Concerned that these questions would raise doubts about her parentage and jeopardize her chances of inheriting Summberbourne (Is she even Dominic and Ruth Mayes’ daughter? Is that why she’s always felt like she was on the outside, and why people are always saying she looks nothing like Edwin and Danny?), Seraphine begins a fervent investigation into the secrets of the family’s past. Her older brother, who was only a toddler at the time of their mother’s death, doesn’t remember much, but believes that the photo must have been taken by his au pair who worked at Summerbourne at the time. We get to learn more about this young woman, whose name was Laura, from her POV chapters flashing back to the past. Hired by the Mayeses to take care of Edwin, she was only with the family for a brief time, disappearing from their lives immediately after Ruth’s suicide. Convinced that Laura would know more about the mysterious circumstances surrounding her and her Danny’s birth as well as their mother’s death, Seraphine is determined to track down the former au pair despite pushback from her grandmother, who believes nothing good can come from dredging up the past.
Things begin like your typical mystery, presenting the details surrounding a puzzling situation, as well as all the characters involved and their relationships to each other (and it’s important to pay attention here, because all these connections are going to come back into play in a big way). The dual timelines, following Seraphine in the present and Laura in the past, are instrumental in providing the full picture, and though this slows down the pacing some, overall Emma Rous manages to keep the atmosphere of tension and suspense at a high level. One immediately gets the sense that Summerbourne is not as idyllic as it appears to be, the setting’s tranquil vibes and picturesque location belying the dark secrets hidden within. In the village, locals whisper of changeling legends and rumors about the Mayes’ curse. From Laura’s point-of-view, we also learn that despite outward appearances to the contrary, Dominic and Ruth had a troubled marriage. Discovering all this in the present, Seraphine becomes more and more obsessed with finding the truth.
However, things kind of take a nosedive in the second half of the novel, as the pieces of the puzzle start coming together. Depending on the type of reader you are, you might in fact take great pleasure in these sections (after all, if you’re a daredevil in a stunt plane, nosedives can indeed be exciting). At this point, the plot flies off the rails, becoming this ridiculously convoluted and tangled mess of family relationships while giving light to several implausible revelations that don’t really make sense, but you sort of have to go along with it anyway in order to find out the ending. To a certain extent, a plot twist only works if the reader has a fair chance to work it out, i.e. the author isn’t just pulling one out of her butt at the most crucial moment, but some of that was what I felt was happening here and it all just became a little too much to take.
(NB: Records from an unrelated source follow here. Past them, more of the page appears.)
Lemma write_status_runs r s ok :
  0 < res_RequeueAfter ok ∨ checkTaskActive (Some s) = false → runs (write_status r s ok) comes_back.
Proof.
  intros Hok. unfold write_status. eapply (runs_bind _ _ (λ e ev, e = None → ∃ ns n, EvTaskStatusUpdate ns n s ∈ ev)).
  - eapply runs_bind; [apply runs_any|]. intros [t' [e|]] ev _; [by apply runs_ret|].
    eapply runs_bind; [|intros a ev' Ha; apply runs_ret; intros Hn; rewrite app_nil_r; apply Ha].
    + eapply runs_bind; [apply (runs_call _ _ (λ _ ev, ∃ ns n, EvTaskStatusUpdate ns n s ∈ ev)); intros; do 2 eexists; left|].
      intros a ev' Ha. apply (runs_ret _ (λ _ ev'', ∃ ns n, EvTaskStatusUpdate ns n s ∈ ev ++ ev' ++ ev'')).
      destruct Ha as (ns & n & Hin). exists ns, n. rewrite app_nil_r. apply elem_of_app. by right.
  - intros [e|] ev He; apply runs_ret; rewrite app_nil_r; [by left|]. destruct (He eq_refl) as (ns & n & Hin).
    destruct Hok as [?|Hok]; [by left|right; right]. eauto 6.
Qed.

Definition comes_back_o (o : option reconcile_result) (ev : list event) : Prop :=
  ∀ res, o = Some res → comes_back res ev.

Lemma runs_requeue res : 0 < res_RequeueAfter res → runs (ret (Some res)) comes_back_o.
Proof. intros Hr. apply runs_ret. intros ? [= <-]. by left. Qed.

Lemma some_result_runs m : runs m comes_back → runs (some_result m) comes_back_o.
Proof.
  intros Hm. eapply runs_bind; [exact Hm|]. intros res ev Hres. apply runs_ret. intros ? [= <-].
  by rewrite app_nil_r.
Qed.

Lemma runs_weak {A} (m : IO A) (f : A → IO reconcile_result) :
  (∀ a, runs (f a) comes_back) → runs (mbind' m f) comes_back.
Proof. intros Hf. eapply runs_bind; [apply runs_any|]. intros a ev _ h. apply comes_back_app, Hf. Qed.

Lemma write_phase_info_runs r st msg : runs (write_phase_info r st msg) comes_back.
Proof. apply runs_weak. intros _. apply runs_ret. by left. Qed.

Lemma abort_runs r st reason :
  runs (let* s := prepareAbortStatus st reason in write_status r s no_requeue) comes_back.
Proof.
  eapply (runs_bind _ _ (λ s _, checkTaskActive (Some s) = false)).
  - eapply runs_bind; [apply runs_any|]. intros now ev _. by apply runs_ret.
  - intros s ev Hs h. apply comes_back_app, write_status_runs. by right.
Qed.

Lemma reconcile_handle_runs r lcm t st cl analysis name :
  runs (reconcile_handle r lcm t st cl analysis name) comes_back_o.
Proof.
  apply runs_skip. intros d. cbv zeta.
  match goal with |- runs (match ?x with _ => _ end) _ => destruct x as [phase|] end; [|by apply runs_requeue].
  apply runs_skip. intros [[s rq]|]; [|by apply runs_ret].
  case_decide; [by apply runs_requeue; destruct rq|]. apply some_result_runs, write_status_runs.
  destruct (checkTaskActive (Some s)); [left; by destruct rq|by right].
Qed.

Lemma reconcile_checks_runs r lcm t st health : runs (reconcile_checks r lcm t st health) comes_back_o.
Proof.
  apply runs_skip. intros [cl [e|]]; [by apply runs_requeue|].
  destruct (cc_External cl); [apply some_result_runs, abort_runs|].
  case_decide; [apply some_result_runs, write_phase_info_runs|].
  destruct (negb _); [apply some_result_runs, write_phase_info_runs|].
  destruct (chd_OsdAnalysis health) as [[dd [g|] an]|]; try apply some_result_runs, write_phase_info_runs.
  apply runs_skip. intros [tasks [e|]]; [by apply runs_requeue|].
  case_decide; [apply reconcile_handle_runs|apply some_result_runs, write_phase_info_runs].
Qed.

Lemma reconcile_task_runs r lcm t :
  checkTaskActive (task_Status t) = true → runs (reconcile_task lcm r t) comes_back_o.
Proof.
  intros Ha. unfold reconcile_task. destruct (task_Status t) as [st|] eqn:Hst.
  2: { apply some_result_runs, runs_weak. intros s. apply write_status_runs. by left. }
  apply runs_skip. intros [hl [e|]]; [by destruct hl as [|? []]; apply runs_requeue|].
  assert (∀ n, runs (some_result (handle_health_count r (set_st_PhaseInfo "" st) n)) comes_back_o) as Hcount.
  { intros n. apply some_result_runs. unfold handle_health_count. destruct (1 <? n)%nat.
    - change (checkTaskActive (Some (set_st_PhaseInfo "" st))) with (checkTaskActive (Some st)). rewrite Ha.
      apply abort_runs.
    - eapply runs_bind; [by apply (runs_call _ _ (λ _ ev, task_closed ev)); intros; left; do 2 eexists; left|].
      intros [e|] ev Hcl; apply runs_ret; [by left|right]. by rewrite app_nil_r. }
  destruct hl as [|health [|]]; [apply Hcount| |apply Hcount].
  destruct (GetObjectOwnerRef _ _ _) as [refs [e|]]; [by apply runs_requeue|].
  case_decide; [apply reconcile_checks_runs|].
  apply runs_skip. intros [e|]; by apply runs_requeue.
Qed.
End requeue.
Still, whatever else can be said about The Au Pair, it was certainly entertaining, and I can honestly say I did not see that ending coming. Despite my skepticism over everything playing out the way they did, I had a good time overall, and would recommend this book if you don’t mind suspending your disbelief for some overdone twists.
Audiobook Comments: The Au Pair audiobook features two narrators, Elizabeth Sastre and Nicola Barber, because the book features two points-of-view, Seraphine and Laura. I thought the voices of the two women should have been more distinctive, given the huge differences our characters’ personalities. However, other than that I had no complaints. The narrators’ performances were wonderful, and this was overall a good listen.